# [RAW DATA]
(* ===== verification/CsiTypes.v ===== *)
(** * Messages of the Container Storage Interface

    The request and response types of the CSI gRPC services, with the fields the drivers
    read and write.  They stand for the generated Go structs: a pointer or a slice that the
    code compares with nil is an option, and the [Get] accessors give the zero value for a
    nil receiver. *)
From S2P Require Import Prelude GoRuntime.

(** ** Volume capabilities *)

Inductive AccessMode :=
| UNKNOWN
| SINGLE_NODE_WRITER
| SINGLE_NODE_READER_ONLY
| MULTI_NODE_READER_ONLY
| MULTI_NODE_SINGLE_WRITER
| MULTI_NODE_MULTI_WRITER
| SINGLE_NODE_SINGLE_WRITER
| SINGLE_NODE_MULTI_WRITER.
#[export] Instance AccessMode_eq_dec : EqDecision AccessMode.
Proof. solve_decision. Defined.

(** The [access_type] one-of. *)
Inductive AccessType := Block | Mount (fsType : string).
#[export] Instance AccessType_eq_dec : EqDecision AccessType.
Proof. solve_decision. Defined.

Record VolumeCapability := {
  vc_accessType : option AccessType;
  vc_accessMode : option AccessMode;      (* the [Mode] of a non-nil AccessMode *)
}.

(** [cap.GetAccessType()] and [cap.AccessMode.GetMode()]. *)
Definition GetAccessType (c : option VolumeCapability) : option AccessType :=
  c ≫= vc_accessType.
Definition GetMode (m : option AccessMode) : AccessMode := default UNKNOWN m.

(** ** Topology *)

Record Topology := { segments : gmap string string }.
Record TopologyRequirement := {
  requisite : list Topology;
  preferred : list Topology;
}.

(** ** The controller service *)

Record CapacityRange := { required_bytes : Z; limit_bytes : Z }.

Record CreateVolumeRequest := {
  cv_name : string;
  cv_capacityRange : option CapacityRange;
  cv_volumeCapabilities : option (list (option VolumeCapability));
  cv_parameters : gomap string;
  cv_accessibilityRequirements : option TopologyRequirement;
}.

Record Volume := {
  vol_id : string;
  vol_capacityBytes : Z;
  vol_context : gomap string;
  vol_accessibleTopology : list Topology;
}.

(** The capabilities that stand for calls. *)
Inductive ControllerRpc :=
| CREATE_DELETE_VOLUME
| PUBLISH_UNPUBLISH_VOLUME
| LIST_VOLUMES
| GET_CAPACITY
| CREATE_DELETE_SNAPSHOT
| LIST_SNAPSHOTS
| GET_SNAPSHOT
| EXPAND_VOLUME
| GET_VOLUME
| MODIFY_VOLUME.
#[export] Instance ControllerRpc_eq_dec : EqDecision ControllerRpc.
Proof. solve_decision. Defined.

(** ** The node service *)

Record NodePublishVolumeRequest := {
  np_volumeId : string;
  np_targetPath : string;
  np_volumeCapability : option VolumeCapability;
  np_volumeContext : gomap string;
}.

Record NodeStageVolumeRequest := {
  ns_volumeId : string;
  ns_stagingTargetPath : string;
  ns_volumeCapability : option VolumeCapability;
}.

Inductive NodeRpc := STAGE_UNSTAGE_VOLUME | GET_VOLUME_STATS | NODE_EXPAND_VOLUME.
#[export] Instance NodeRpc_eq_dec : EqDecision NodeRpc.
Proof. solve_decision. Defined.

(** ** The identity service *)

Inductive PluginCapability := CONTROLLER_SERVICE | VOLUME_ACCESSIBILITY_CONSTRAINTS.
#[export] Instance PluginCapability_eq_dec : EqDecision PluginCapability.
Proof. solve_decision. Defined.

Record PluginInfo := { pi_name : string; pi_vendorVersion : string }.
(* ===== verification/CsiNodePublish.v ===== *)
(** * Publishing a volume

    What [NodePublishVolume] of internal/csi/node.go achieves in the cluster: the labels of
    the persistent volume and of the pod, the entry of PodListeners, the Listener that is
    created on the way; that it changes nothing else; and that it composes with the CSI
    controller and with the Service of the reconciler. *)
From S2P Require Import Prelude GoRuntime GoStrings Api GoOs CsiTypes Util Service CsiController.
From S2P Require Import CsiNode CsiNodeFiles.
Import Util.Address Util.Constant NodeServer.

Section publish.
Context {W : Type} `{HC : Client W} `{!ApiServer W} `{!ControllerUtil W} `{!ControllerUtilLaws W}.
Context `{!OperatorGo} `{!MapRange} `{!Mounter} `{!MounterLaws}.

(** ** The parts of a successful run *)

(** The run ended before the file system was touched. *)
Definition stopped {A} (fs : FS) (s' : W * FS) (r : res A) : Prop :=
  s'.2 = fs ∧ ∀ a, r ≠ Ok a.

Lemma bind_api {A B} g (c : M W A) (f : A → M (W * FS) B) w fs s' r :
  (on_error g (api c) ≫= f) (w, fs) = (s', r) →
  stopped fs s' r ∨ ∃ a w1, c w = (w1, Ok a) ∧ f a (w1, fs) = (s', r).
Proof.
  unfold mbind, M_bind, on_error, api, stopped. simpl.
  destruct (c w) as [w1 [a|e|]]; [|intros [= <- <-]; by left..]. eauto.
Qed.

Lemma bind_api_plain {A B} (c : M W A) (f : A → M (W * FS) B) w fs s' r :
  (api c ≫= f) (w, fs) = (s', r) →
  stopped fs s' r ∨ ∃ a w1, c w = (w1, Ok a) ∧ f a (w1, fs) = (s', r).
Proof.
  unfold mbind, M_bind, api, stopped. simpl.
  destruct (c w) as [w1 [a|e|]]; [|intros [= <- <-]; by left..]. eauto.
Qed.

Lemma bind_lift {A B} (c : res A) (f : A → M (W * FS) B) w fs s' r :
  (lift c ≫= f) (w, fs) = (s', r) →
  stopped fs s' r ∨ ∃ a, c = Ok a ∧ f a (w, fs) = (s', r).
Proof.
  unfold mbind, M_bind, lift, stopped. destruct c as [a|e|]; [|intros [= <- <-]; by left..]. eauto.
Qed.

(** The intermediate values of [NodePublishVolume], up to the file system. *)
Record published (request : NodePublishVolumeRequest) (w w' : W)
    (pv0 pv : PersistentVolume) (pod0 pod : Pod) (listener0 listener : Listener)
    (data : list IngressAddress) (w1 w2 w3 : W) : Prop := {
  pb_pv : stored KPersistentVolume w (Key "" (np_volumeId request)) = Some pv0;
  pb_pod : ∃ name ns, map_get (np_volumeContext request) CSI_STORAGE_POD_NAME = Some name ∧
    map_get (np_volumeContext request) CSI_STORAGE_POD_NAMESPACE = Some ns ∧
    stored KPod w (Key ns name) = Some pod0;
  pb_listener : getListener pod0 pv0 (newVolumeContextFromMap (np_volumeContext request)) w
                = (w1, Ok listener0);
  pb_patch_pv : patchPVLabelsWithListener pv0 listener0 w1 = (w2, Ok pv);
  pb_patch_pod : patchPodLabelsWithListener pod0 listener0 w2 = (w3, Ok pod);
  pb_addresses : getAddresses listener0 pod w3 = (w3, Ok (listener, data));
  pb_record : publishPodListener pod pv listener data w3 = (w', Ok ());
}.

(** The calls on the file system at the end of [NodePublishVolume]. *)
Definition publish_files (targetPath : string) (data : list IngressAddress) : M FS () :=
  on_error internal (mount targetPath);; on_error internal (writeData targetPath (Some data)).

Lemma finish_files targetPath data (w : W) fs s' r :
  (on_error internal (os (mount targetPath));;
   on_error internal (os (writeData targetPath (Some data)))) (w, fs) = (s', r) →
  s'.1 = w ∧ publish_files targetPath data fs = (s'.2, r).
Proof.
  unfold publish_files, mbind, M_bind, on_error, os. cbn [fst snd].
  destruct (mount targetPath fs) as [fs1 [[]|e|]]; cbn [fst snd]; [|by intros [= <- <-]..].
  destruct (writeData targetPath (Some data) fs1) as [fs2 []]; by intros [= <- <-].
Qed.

* * *

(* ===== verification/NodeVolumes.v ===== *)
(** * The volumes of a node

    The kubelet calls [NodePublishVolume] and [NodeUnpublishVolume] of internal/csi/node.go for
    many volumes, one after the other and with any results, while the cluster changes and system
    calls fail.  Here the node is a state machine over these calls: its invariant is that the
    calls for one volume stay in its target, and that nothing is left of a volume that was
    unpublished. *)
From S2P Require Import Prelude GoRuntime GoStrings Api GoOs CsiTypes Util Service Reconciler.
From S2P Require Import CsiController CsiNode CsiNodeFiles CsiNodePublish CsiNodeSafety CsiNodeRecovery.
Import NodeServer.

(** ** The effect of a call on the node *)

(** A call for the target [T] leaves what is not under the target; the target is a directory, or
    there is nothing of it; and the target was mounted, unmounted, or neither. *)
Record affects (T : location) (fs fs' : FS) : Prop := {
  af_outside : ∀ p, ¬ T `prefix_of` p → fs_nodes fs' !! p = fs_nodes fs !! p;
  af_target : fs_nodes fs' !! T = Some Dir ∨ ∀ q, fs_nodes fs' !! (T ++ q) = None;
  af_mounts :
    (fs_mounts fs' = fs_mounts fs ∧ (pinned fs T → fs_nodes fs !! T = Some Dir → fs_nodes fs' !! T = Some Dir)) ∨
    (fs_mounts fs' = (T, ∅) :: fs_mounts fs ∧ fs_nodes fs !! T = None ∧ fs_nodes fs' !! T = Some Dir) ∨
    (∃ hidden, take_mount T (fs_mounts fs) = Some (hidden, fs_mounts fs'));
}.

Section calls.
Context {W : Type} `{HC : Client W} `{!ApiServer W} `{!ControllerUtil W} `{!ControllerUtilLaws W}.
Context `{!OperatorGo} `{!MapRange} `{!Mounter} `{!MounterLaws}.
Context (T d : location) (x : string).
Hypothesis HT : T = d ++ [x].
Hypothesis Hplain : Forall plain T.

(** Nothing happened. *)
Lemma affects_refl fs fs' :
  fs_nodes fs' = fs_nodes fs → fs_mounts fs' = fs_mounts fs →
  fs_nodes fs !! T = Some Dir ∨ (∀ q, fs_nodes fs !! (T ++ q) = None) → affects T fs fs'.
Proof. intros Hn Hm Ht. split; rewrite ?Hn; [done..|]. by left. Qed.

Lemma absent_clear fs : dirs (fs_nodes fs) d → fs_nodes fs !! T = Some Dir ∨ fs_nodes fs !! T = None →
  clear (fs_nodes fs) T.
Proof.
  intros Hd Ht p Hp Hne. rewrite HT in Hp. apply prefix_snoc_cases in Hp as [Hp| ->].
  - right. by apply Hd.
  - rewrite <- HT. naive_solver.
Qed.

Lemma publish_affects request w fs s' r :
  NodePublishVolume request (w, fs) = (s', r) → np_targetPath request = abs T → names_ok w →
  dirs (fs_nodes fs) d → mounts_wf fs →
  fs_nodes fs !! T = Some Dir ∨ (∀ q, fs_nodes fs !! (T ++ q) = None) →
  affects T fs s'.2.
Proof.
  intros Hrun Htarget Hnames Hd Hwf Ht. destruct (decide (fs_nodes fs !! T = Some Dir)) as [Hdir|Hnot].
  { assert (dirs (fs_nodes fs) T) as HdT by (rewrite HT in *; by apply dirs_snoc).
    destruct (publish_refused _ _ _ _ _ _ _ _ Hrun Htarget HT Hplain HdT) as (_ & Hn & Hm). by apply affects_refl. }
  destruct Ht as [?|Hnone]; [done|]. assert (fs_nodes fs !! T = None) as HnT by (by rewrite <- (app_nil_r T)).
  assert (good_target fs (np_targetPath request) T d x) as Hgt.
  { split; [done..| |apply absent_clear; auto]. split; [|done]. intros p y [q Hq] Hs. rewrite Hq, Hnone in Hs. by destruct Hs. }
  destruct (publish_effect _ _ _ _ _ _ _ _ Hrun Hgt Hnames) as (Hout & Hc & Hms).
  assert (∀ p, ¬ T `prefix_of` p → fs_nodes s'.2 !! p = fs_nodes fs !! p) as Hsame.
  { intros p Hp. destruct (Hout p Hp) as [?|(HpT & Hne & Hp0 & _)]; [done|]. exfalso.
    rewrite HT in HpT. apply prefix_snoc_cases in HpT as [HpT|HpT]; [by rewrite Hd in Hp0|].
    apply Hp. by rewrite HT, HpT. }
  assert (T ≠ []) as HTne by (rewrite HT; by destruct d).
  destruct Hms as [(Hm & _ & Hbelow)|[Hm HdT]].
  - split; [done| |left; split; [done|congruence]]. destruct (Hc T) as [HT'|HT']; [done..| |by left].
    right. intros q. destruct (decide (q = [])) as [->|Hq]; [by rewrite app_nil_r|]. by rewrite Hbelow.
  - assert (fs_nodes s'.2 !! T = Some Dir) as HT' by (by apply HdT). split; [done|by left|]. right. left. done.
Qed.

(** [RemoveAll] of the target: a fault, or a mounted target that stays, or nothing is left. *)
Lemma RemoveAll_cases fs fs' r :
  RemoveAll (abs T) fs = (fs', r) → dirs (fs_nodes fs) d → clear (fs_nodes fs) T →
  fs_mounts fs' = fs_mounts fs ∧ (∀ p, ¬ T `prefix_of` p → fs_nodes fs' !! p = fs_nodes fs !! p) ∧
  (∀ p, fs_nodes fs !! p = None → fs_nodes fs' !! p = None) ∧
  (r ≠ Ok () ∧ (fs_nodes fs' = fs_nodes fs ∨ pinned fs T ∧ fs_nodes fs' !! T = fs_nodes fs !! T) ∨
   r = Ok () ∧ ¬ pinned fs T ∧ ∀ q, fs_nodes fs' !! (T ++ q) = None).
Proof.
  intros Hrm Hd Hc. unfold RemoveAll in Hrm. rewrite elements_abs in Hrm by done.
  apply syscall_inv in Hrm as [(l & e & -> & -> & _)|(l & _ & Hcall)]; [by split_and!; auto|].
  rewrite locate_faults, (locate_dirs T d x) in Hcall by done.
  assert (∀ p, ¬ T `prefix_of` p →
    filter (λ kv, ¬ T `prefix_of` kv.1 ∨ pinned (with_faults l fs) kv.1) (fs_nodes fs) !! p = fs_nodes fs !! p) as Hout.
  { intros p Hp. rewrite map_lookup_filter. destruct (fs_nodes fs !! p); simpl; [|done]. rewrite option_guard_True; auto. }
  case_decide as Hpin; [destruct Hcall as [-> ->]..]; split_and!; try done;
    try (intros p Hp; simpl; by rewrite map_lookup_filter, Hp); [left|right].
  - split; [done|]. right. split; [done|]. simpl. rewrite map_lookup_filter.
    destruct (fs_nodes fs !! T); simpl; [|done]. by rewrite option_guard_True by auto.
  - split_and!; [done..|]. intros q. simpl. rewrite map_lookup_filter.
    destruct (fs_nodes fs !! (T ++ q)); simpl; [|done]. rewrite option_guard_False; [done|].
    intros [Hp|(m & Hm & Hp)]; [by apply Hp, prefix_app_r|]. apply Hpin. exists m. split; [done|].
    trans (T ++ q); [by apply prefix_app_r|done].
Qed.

* * *

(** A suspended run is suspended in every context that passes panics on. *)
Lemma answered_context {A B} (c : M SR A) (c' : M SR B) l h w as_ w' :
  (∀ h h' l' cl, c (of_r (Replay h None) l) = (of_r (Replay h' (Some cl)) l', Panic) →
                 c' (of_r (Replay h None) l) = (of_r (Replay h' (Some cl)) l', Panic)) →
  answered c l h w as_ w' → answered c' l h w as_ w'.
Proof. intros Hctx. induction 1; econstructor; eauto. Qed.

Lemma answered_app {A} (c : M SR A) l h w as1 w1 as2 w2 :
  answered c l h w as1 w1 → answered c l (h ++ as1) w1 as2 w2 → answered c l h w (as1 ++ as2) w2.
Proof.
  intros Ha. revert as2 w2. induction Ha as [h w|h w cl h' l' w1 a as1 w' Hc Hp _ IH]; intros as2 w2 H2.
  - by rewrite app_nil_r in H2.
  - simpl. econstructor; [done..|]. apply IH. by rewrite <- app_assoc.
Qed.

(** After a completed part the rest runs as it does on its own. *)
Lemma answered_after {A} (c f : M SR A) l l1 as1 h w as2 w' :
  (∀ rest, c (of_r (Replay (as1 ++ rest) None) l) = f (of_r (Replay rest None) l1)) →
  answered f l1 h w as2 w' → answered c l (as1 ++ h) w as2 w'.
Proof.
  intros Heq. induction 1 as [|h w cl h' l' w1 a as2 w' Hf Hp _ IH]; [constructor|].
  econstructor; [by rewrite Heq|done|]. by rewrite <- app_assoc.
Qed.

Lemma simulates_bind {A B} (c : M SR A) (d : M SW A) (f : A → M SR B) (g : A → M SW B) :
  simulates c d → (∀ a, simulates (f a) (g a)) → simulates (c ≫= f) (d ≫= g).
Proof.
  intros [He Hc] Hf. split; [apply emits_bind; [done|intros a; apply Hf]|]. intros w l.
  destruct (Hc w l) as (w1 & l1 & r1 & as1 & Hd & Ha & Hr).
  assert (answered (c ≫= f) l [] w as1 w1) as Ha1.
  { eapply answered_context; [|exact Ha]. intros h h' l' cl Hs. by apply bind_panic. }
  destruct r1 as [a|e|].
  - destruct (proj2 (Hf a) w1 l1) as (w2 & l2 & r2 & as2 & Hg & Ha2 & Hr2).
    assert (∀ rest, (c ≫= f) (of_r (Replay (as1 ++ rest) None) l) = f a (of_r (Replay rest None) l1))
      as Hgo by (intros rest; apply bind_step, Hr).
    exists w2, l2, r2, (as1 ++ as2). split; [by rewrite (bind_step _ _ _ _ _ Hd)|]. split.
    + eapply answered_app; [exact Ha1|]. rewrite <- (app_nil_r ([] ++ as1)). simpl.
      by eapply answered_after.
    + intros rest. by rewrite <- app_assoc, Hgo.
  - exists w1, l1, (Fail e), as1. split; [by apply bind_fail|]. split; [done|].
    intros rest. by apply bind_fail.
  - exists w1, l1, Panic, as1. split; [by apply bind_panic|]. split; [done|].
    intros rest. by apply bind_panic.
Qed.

# [WORK REQUIRED]
Would you copy, unchanged, the stretch of the records above that begins at the line containing "(* ===== verification/CsiTypes.v ===== *)" and ends at the line containing "From S2P Require Import Prelude GoRuntime.", and only that?

# [SOLUTION TO THIS PROBLEM]
(* ===== verification/CsiTypes.v ===== *)
(** * Messages of the Container Storage Interface

    The request and response types of the CSI gRPC services, with the fields the drivers
    read and write.  They stand for the generated Go structs: a pointer or a slice that the
    code compares with nil is an option, and the [Get] accessors give the zero value for a
    nil receiver. *)
From S2P Require Import Prelude GoRuntime.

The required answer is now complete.